* [Description of the task]
Print word for word the first line of the records below and every following line through the one containing "fst (process_request settings_forever"; print nothing else.

* [Record extracts]
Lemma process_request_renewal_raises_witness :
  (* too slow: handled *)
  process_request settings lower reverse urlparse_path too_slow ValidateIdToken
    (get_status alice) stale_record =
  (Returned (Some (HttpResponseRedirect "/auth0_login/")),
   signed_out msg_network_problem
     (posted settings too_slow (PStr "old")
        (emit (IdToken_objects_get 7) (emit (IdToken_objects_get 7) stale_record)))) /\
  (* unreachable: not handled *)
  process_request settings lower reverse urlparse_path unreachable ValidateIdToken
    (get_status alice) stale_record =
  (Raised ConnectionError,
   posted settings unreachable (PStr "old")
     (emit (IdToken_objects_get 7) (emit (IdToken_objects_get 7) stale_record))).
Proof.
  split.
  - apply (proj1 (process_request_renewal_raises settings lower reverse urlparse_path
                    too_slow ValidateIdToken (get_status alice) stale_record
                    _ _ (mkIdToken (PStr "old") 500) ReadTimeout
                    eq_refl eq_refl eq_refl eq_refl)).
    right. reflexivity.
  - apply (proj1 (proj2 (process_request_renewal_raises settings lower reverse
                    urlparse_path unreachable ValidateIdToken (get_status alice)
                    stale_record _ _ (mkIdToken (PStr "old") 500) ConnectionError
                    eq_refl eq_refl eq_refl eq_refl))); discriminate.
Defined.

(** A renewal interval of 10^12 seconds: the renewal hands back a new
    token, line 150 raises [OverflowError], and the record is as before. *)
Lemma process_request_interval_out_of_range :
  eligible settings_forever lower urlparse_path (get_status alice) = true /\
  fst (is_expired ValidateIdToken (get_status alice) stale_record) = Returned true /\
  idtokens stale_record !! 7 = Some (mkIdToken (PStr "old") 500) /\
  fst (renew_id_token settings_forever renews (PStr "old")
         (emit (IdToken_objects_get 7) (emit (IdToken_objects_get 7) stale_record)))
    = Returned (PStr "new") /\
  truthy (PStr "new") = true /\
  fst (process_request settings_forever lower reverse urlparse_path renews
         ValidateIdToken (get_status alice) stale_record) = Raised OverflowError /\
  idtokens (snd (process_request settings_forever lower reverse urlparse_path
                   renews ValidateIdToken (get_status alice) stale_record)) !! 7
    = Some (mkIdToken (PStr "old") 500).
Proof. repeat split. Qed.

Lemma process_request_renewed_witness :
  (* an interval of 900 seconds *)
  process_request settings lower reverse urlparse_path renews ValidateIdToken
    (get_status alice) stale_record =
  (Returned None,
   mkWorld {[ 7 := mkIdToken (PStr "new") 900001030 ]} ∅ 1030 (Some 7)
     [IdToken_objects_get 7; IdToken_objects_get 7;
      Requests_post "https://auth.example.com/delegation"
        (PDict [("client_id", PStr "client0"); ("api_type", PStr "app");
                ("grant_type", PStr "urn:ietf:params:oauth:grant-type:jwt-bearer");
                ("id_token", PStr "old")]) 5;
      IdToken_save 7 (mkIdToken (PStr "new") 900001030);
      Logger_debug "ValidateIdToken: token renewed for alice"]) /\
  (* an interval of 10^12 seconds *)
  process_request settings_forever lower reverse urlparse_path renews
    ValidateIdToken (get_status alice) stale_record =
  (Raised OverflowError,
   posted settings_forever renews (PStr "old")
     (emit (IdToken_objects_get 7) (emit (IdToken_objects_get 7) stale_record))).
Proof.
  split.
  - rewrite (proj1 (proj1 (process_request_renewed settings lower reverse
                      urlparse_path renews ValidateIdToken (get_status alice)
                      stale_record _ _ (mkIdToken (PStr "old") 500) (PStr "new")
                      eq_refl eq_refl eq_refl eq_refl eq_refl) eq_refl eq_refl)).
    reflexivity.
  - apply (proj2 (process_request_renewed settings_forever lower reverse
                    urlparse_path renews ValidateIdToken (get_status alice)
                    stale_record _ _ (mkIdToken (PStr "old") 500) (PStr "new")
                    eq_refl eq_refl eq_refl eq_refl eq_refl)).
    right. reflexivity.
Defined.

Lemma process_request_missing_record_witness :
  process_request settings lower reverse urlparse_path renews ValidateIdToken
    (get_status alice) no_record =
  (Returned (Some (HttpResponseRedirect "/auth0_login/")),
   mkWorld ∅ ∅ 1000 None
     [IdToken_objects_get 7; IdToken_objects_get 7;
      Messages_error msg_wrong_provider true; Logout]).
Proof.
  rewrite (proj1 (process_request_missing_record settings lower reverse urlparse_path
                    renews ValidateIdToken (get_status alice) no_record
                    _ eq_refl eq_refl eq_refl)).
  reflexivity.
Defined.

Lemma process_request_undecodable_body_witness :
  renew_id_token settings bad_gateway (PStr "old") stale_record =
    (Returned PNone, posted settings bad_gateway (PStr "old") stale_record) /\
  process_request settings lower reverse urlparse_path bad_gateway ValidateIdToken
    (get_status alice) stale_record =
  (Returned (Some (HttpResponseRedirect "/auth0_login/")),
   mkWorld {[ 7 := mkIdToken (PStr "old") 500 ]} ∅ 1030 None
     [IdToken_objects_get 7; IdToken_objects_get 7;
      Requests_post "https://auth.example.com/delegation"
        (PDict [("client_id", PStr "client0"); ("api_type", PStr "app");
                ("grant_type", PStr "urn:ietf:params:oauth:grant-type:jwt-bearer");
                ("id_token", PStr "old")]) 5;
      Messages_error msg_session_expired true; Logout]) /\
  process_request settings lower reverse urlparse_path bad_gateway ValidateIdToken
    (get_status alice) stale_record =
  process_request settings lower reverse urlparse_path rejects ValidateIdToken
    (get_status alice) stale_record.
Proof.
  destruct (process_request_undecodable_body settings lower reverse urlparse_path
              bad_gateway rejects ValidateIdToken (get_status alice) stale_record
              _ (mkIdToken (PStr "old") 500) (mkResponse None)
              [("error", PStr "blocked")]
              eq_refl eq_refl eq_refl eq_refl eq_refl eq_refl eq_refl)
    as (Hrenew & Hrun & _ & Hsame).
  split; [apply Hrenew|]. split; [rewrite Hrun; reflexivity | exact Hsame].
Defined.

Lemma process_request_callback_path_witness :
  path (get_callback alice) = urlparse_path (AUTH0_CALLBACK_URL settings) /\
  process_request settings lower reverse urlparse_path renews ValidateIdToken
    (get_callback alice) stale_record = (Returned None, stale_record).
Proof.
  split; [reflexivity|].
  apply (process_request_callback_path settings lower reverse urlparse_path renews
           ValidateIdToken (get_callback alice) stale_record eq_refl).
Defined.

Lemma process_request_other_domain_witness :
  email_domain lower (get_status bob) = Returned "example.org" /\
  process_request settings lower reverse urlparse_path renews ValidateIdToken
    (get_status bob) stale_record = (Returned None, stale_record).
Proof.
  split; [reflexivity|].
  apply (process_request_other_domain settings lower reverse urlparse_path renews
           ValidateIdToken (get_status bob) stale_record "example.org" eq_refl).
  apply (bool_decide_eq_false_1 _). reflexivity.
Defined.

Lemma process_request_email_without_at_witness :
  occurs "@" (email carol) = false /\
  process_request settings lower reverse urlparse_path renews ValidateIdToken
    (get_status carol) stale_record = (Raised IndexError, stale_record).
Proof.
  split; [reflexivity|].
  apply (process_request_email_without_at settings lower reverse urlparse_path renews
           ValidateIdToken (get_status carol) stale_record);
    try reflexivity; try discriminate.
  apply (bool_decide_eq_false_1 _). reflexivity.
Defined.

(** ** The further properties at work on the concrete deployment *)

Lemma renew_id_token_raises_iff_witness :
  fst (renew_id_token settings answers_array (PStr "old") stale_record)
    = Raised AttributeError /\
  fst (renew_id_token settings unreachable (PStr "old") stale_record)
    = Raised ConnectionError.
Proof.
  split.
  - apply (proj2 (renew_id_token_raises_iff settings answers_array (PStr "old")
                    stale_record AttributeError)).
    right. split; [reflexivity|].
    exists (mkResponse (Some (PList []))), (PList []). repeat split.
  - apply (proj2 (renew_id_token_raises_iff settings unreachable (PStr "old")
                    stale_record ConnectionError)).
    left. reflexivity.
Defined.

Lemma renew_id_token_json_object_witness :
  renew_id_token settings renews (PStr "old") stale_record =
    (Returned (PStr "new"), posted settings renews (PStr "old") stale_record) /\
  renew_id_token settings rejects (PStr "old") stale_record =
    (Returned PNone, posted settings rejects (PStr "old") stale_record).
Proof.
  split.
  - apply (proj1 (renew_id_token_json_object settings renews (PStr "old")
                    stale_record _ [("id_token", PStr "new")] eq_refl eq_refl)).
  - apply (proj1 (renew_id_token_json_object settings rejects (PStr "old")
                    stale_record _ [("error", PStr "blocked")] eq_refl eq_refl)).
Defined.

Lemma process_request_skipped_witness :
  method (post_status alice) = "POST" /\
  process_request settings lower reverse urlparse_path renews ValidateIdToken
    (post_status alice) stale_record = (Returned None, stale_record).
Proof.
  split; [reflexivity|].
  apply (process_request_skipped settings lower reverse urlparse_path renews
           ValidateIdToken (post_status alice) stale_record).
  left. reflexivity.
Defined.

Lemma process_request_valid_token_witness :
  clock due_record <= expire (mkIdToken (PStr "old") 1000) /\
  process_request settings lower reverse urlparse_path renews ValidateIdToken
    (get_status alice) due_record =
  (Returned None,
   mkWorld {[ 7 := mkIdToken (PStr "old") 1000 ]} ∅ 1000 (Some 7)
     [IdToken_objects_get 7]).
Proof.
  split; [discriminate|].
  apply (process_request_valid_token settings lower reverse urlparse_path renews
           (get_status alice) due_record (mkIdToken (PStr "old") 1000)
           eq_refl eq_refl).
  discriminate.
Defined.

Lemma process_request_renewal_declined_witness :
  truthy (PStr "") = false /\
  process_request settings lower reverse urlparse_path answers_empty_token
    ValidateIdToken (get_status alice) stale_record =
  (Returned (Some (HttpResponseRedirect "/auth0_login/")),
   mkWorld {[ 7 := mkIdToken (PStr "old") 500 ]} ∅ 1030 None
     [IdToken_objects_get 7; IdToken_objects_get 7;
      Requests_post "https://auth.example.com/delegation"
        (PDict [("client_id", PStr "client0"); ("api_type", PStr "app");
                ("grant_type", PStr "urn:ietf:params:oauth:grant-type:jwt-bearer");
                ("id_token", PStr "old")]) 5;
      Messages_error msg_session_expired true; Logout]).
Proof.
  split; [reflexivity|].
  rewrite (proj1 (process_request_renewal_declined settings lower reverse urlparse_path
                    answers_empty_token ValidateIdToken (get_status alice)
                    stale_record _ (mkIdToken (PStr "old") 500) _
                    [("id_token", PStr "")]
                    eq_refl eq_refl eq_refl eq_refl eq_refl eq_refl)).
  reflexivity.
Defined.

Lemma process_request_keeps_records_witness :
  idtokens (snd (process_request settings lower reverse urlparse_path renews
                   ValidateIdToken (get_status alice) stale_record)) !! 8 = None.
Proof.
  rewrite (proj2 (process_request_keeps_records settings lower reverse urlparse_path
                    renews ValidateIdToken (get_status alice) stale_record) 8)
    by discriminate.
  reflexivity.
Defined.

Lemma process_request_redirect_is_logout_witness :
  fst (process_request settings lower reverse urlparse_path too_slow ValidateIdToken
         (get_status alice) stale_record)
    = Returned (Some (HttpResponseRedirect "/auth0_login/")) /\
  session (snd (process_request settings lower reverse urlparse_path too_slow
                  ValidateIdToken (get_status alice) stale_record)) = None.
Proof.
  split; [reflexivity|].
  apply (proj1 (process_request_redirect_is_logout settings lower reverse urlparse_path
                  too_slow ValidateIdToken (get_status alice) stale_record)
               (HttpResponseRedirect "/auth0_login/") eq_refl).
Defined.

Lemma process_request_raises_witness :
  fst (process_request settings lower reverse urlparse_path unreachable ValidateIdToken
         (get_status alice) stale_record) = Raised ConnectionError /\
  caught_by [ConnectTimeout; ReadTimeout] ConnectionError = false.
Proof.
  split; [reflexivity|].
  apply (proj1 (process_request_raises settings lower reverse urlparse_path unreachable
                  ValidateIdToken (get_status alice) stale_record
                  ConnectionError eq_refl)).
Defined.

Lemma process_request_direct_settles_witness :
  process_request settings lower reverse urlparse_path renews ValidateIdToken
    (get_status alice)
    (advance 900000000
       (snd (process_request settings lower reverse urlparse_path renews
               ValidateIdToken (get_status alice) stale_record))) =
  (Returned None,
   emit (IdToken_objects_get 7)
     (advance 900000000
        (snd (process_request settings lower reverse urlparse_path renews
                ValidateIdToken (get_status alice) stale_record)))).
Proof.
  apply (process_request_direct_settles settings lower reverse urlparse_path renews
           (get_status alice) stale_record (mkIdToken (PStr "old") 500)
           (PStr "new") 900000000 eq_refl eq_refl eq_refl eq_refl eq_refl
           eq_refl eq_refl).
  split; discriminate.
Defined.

* [Output of the exercise]
Lemma process_request_renewal_raises_witness :
  (* too slow: handled *)
  process_request settings lower reverse urlparse_path too_slow ValidateIdToken
    (get_status alice) stale_record =
  (Returned (Some (HttpResponseRedirect "/auth0_login/")),
   signed_out msg_network_problem
     (posted settings too_slow (PStr "old")
        (emit (IdToken_objects_get 7) (emit (IdToken_objects_get 7) stale_record)))) /\
  (* unreachable: not handled *)
  process_request settings lower reverse urlparse_path unreachable ValidateIdToken
    (get_status alice) stale_record =
  (Raised ConnectionError,
   posted settings unreachable (PStr "old")
     (emit (IdToken_objects_get 7) (emit (IdToken_objects_get 7) stale_record))).
Proof.
  split.
  - apply (proj1 (process_request_renewal_raises settings lower reverse urlparse_path
                    too_slow ValidateIdToken (get_status alice) stale_record
                    _ _ (mkIdToken (PStr "old") 500) ReadTimeout
                    eq_refl eq_refl eq_refl eq_refl)).
    right. reflexivity.
  - apply (proj1 (proj2 (process_request_renewal_raises settings lower reverse
                    urlparse_path unreachable ValidateIdToken (get_status alice)
                    stale_record _ _ (mkIdToken (PStr "old") 500) ConnectionError
                    eq_refl eq_refl eq_refl eq_refl))); discriminate.
Defined.

(** A renewal interval of 10^12 seconds: the renewal hands back a new
    token, line 150 raises [OverflowError], and the record is as before. *)
Lemma process_request_interval_out_of_range :
  eligible settings_forever lower urlparse_path (get_status alice) = true /\
  fst (is_expired ValidateIdToken (get_status alice) stale_record) = Returned true /\
  idtokens stale_record !! 7 = Some (mkIdToken (PStr "old") 500) /\
  fst (renew_id_token settings_forever renews (PStr "old")
         (emit (IdToken_objects_get 7) (emit (IdToken_objects_get 7) stale_record)))
    = Returned (PStr "new") /\
  truthy (PStr "new") = true /\
  fst (process_request settings_forever lower reverse urlparse_path renews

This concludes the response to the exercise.